QESBA also voiced its concern regarding a complex and, at first read, inequitable new imposition of $150 million in cuts to equalization payments to 62 of Quebec's 69 school boards across the province. Finance Minister Nicolas Marceau in his budget speech calls on school boards to find this shortfall by paring down their administrative operations, and instructs them to avoid any direct cuts to student services. "We are particularly unhappy to see the new government borrow this tired and discredited argument from the last one," Verrillo noted, with anger. "Our school board administrative costs have been shown to be lower and better controlled than those of any other level of government. We are always looking for efficiencies but there is sorely little left to cut."
The Minister does announce that a future draft law will allow those school boards with school tax rates not yet at the maximum to raise additional revenues to cover this collective $150 million shortfall. "It is not at all clear to us at this point that there is equitable relief here." Verrillo said, "Are we going to see this fiscal burden distributed fairly? Are taxpayers within certain boards going to be asked to cover more than their fair share? And, since when does a government impose on school boards the job of correcting alleged tax inequities? Again, we have way more questions than answers."

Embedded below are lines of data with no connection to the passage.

(** * ReactiveEventSystem: a shallow embedding of the event bus

    The class [ReactiveEventSystem] (index.ts) is embedded as functions on an
    explicit [World]: the bus instances, the heap of the function objects the
    class creates itself (once-wrappers and the listeners of [stream],
    [waitFor] and [pipe]), the timers armed by [waitFor], the promises it
    returns, the stream cells, and a trace of the calls made and of the
    console.  The callbacks of the caller are a parameter: a callback is known
    by its number, and running it yields the calls it makes on the buses and
    the way it ends.

    JavaScript numbers that the class only ever increments are [nat];
    a [Map<string, V>] is an insertion-ordered association list; a [Set] of
    listeners is the entry list of the language specification, where a deleted
    entry leaves a hole, because [Set.prototype.forEach] walks the live list
    by index while listeners may add and delete. *)

From Stdlib Require Import List String ZArith Bool Arith Lia.
Import ListNotations.
Local Open Scope string_scope.
Local Open Scope list_scope.

(** Identities.  Functions are compared by reference: a function is either a
    callback of the caller or a function object created by the class, known by
    its index in the heap of the world. *)
Inductive fid :=
| User (u : nat)
| Internal (k : nat).

Definition fid_eqb (f g : fid) : bool :=
  match f, g with
  | User u, User v => Nat.eqb u v
  | Internal k, Internal j => Nat.eqb k j
  | _, _ => false
  end.

Definition bid := nat.
Definition tid := nat.
Definition pid := nat.
Definition cid := nat.

(** ** [Set<Function>] *)
Module JsSet.

Definition t := list (option fid).

Definition empty : t := [].

Definition is_entry (f : fid) (e : option fid) : bool :=
  match e with
  | Some g => fid_eqb f g
  | None => false
  end.

Definition has (s : t) (f : fid) : bool := existsb (is_entry f) s.

Definition add (s : t) (f : fid) : t :=
  if has s f then s else s ++ [Some f].

Definition delete (s : t) (f : fid) : t :=
  map (fun e => if is_entry f e then None else e) s.

Definition clear (s : t) : t := map (fun _ => None) s.

Fixpoint elements (s : t) : list fid :=
  match s with
  | [] => []
  | Some f :: r => f :: elements r
  | None :: r => elements r
  end.

Definition size (s : t) : nat := List.length (elements s).

(** [new Set(s)] *)
Definition copy (s : t) : t := map Some (elements s).

End JsSet.

(** ** [Map<string, V>] *)
Module JsMap.
Section WithValue.
Context {V : Type}.

Definition t := list (string * V).

Fixpoint get (m : t) (k : string) : option V :=
  match m with
  | [] => None
  | (k', v) :: r => if String.eqb k k' then Some v else get r k
  end.

Definition has (m : t) (k : string) : bool :=
  match get m k with Some _ => true | None => false end.

Fixpoint set (m : t) (k : string) (v : V) : t :=
  match m with
  | [] => [(k, v)]
  | (k', v') :: r =>
      if String.eqb k k' then (k', v) :: r else (k', v') :: set r k v
  end.

Fixpoint delete (m : t) (k : string) : t :=
  match m with
  | [] => []
  | (k', v') :: r =>
      if String.eqb k k' then r else (k', v') :: delete r k
  end.

(** [m.get(k)?.method(...)] for a method that mutates the value in
    place: the entry keeps its position. *)
Fixpoint update (m : t) (k : string) (f : V -> V) : t :=
  match m with
  | [] => []
  | (k', v') :: r =>
      if String.eqb k k' then (k', f v') :: r else (k', v') :: update r k f
  end.

Definition keys (m : t) : list string := map fst m.

End WithValue.
Arguments t : clear implicits.
End JsMap.

(** [Array.from(new Set(names))]: first occurrences, in order. *)
Fixpoint dedup (seen names : list string) : list string :=
  match names with
  | [] => []
  | n :: r =>
      if existsb (String.eqb n) seen then dedup seen r
      else n :: dedup (n :: seen) r
  end.

(** The double-quote character of the console messages. *)
Definition dquote : string :=
  String (Ascii.Ascii false true false false false true false false)
         EmptyString.

(** ** Values thrown and caught *)
Inductive thrown :=
| JsError (msg : string)
| JsTypeError (msg : string)
| JsOther (str : string).

(** [error instanceof Error ? error : new Error(String(error))] *)
Definition normalize (t : thrown) : thrown :=
  match t with
  | JsOther s => JsError s
  | _ => t
  end.

(** How a call ends. *)
Inductive completion (A : Type) :=
| Normal (a : A)
| Throw (t : thrown).
Arguments Normal {A} a.
Arguments Throw {A} t.

(** [interface EventSystemState] *)
Record EventSystemState := mkState {
  totalEventsEmitted : nat;
  lastEmittedEvent : option string;
  activeListeners : nat;
  errorCount : nat
}.

(** The two entries [setupMetrics] stores: lazy getters over the state. *)
Inductive computedRef := ComputedTotalEventsEmitted | ComputedErrorCount.

Inductive timerState := Armed | Cleared | Fired.

Section Model.

Context {payload : Type}.

(** What a function returns: [T | void], with [null] kept apart from
    [undefined] because [runMiddleware] tests both. *)
Inductive jsret :=
| RetUndefined
| RetNull
| RetVal (x : payload).

(** An argument where the signature asks for a function: the checks
    [typeof listener !== 'function'] can fail. *)
Inductive value :=
| VFun (f : fid)
| VNotFun.

(** What the caller can pass there: one of its callbacks, or something
    that is not a function. *)
Inductive supplied :=
| Callback (u : nat)
| NotCallable.

Definition value_of (v : supplied) : value :=
  match v with
  | Callback u => VFun (User u)
  | NotCallable => VNotFun
  end.

(** The calls a callback may make on a bus while it runs: it subscribes,
    unsubscribes and emits.  [AUnsubscribe] is a call of the closure that
    [on] or [once] returned.  A callback does not call [use],
    [removeAllListeners] or [destroy] while an emission is under way, so
    the set and the middleware arrays that the emission walks stay the
    objects that the maps hold. *)
Inductive action :=
| AOn (b : bid) (event : string) (listener : supplied) (reactive : bool)
| AOnce (b : bid) (event : string) (listener : supplied) (reactive : bool)
| AOff (b : bid) (event : string) (listener : supplied)
| AUnsubscribe (b : bid) (event : string) (listener : fid)
| AEmit (b : bid) (event : string) (data : payload).

(** A run of a user callback: the calls it makes, then how it ends. *)
Record behaviour := mkBehaviour {
  acts : list action;
  result : completion jsret
}.

(** The function objects the class creates and stores as listeners. *)
Inductive closure :=
| OnceWrapper (b : bid) (event : string) (listener : fid)
| StreamListener (c : cid)
| WaitListener (timeoutId : option tid) (p : pid)
| PipeListener (toBus : bid) (targetEvent : string).

Record Bus := mkBus {
  events : JsMap.t JsSet.t;
  onceEvents : JsMap.t JsSet.t;
  reactiveEffects : list fid;
  reactiveState : EventSystemState;
  computedMetrics : JsMap.t computedRef;
  middleware : JsMap.t (list fid);
  errorHandler : option (thrown -> string -> fid -> behaviour)
}.

Inductive promiseState :=
| Pending
| Fulfilled (x : payload)
| Rejected (err : thrown).

(** A timer of [waitFor]: its callback closes over the bus, the event, the
    listener and the promise. *)
Record timer := mkTimer {
  t_bus : bid;
  t_event : string;
  t_listener : fid;
  t_promise : pid;
  t_delay : Z;
  t_state : timerState
}.

Record streamState := mkStreamState {
  s_value : option payload;
  s_count : nat
}.

(** What the outside sees happen, in order. *)
Inductive entry :=
| Invoked (f : fid) (x : payload) (event : option string)
| HandlerInvoked (err : thrown) (event : string) (listener : fid)
| ConsoleError (msg : string) (err : thrown).

Record World := mkWorld {
  buses : list Bus;
  fns : list closure;
  timers : list timer;
  promises : list promiseState;
  cells : list streamState;
  trace : list entry
}.

(** *** State updates *)

Definition set_events (v : JsMap.t JsSet.t) (s : Bus) : Bus :=
  mkBus v (onceEvents s) (reactiveEffects s) (reactiveState s)
        (computedMetrics s) (middleware s) (errorHandler s).
Definition set_onceEvents (v : JsMap.t JsSet.t) (s : Bus) : Bus :=
  mkBus (events s) v (reactiveEffects s) (reactiveState s)
        (computedMetrics s) (middleware s) (errorHandler s).
Definition set_reactiveEffects (v : list fid) (s : Bus) : Bus :=
  mkBus (events s) (onceEvents s) v (reactiveState s)
        (computedMetrics s) (middleware s) (errorHandler s).
Definition set_reactiveState (v : EventSystemState) (s : Bus) : Bus :=
  mkBus (events s) (onceEvents s) (reactiveEffects s) v
        (computedMetrics s) (middleware s) (errorHandler s).
Definition set_computedMetrics (v : JsMap.t computedRef) (s : Bus) : Bus :=
  mkBus (events s) (onceEvents s) (reactiveEffects s) (reactiveState s)
        v (middleware s) (errorHandler s).
Definition set_middleware (v : JsMap.t (list fid)) (s : Bus) : Bus :=
  mkBus (events s) (onceEvents s) (reactiveEffects s) (reactiveState s)
        (computedMetrics s) v (errorHandler s).

Definition set_buses (v : list Bus) (w : World) : World :=
  mkWorld v (fns w) (timers w) (promises w) (cells w) (trace w).
Definition set_fns (v : list closure) (w : World) : World :=
  mkWorld (buses w) v (timers w) (promises w) (cells w) (trace w).
Definition set_timers (v : list timer) (w : World) : World :=
  mkWorld (buses w) (fns w) v (promises w) (cells w) (trace w).
Definition set_promises (v : list promiseState) (w : World) : World :=
  mkWorld (buses w) (fns w) (timers w) v (cells w) (trace w).
Definition set_cells (v : list streamState) (w : World) : World :=
  mkWorld (buses w) (fns w) (timers w) (promises w) v (trace w).
Definition log (e : entry) (w : World) : World :=
  mkWorld (buses w) (fns w) (timers w) (promises w) (cells w)
          (trace w ++ [e]).

Fixpoint update_nth {A : Type} (n : nat) (f : A -> A) (l : list A) : list A :=
  match l, n with
  | [], _ => []
  | a :: r, O => f a :: r
  | a :: r, S n' => a :: update_nth n' f r
  end.

(** *** The methods that touch one bus and call no user code *)

(** [setupReactiveEffect] / [cleanupReactiveEffect]: the effect itself
    only reads [totalEventsEmitted]; what the bus keeps is the key. *)
Definition setupReactiveEffect (listener : fid) (s : Bus) : Bus :=
  if existsb (fid_eqb listener) (reactiveEffects s) then s
  else set_reactiveEffects (reactiveEffects s ++ [listener]) s.

Definition cleanupReactiveEffect (listener : fid) (s : Bus) : Bus :=
  set_reactiveEffects
    (filter (fun g => negb (fid_eqb listener g)) (reactiveEffects s)) s.

Definition sizes (m : JsMap.t JsSet.t) : nat :=
  fold_left (fun total kv => total + JsSet.size (snd kv)) m 0.

Definition totalListeners (s : Bus) : nat :=
  fold_left (fun total kv => total + JsSet.size (snd kv)) (onceEvents s)
    (fold_left (fun total kv => total + JsSet.size (snd kv)) (events s) 0).

Definition updateMetrics (s : Bus) : Bus :=
  let st := reactiveState s in
  set_reactiveState
    (mkState (totalEventsEmitted st) (lastEmittedEvent st)
             (totalListeners s) (errorCount st)) s.

Definition setupMetrics (s : Bus) : Bus :=
  set_computedMetrics
    (JsMap.set
       (JsMap.set (computedMetrics s) "eventRate" ComputedTotalEventsEmitted)
       "errorRate" ComputedErrorCount) s.

(** [if (!m.has(event)) m.set(event, new Set()); m.get(event)!.add(l)] *)
Definition add_listener (m : JsMap.t JsSet.t) (event : string) (l : fid)
  : JsMap.t JsSet.t :=
  let m1 := if JsMap.has m event then m else JsMap.set m event JsSet.empty in
  JsMap.update m1 event (fun s => JsSet.add s l).

(** [on], [once] past the [typeof] check; [once] is given the identity of
    the wrapper it has just created. *)
Definition bus_on (event : string) (listener : fid) (reactive : bool)
                  (s : Bus) : Bus :=
  let s1 := set_events (add_listener (events s) event listener) s in
  let s2 := if reactive then setupReactiveEffect listener s1 else s1 in
  updateMetrics s2.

Among the key worries expressed by QESBA regarding the system cost allocations are the following:
- Within the modest 1.8 per-cent rise, school boards must find funds for a series of initiatives that are of almost no value to English public schools, namely English-intensive second language instruction at Grade 6 and a modest planned reduction of class sizes at Secondary I and II. The first measure, originally introduced by the Charest government, is for French schools only. The second would only affect schools with larger populations than the vast majority of English high schools.
- The same 1.8-per-cent must also cover and, again, only modest improvements to funding for culture and sports and resources for special needs education. These measures, while laudable, were already announced by the previous government. Also to be covered are planned expenditures for the "École 2.0 : la classe branchée" program.
- An over-all cut of $1.5 billion in infrastructure funding across Quebec will presumably mean cuts to the 15-year plan that had been put at the disposal of school boards across Quebec to affect much-needed maintenance and safety improvements to aging schools. QESBA will be looking for answers on this important budget line - not forthcoming in today's budget.
"Our nine member school boards must count on this government - particularly in tough economic times -- to work in partnership with us to properly prepare our 105,000 students for Quebec's future," Verrillo concluded. "That partnership, the very future of our students' success, is at some risk today. We will be watching with intense interest the coming budget debate, the promised omnibus bill accompanying it as well as the release of the specific budget rules. Only then will our school boards know the full impact of today's budget."
QESBA is the voice of English public education in Quebec.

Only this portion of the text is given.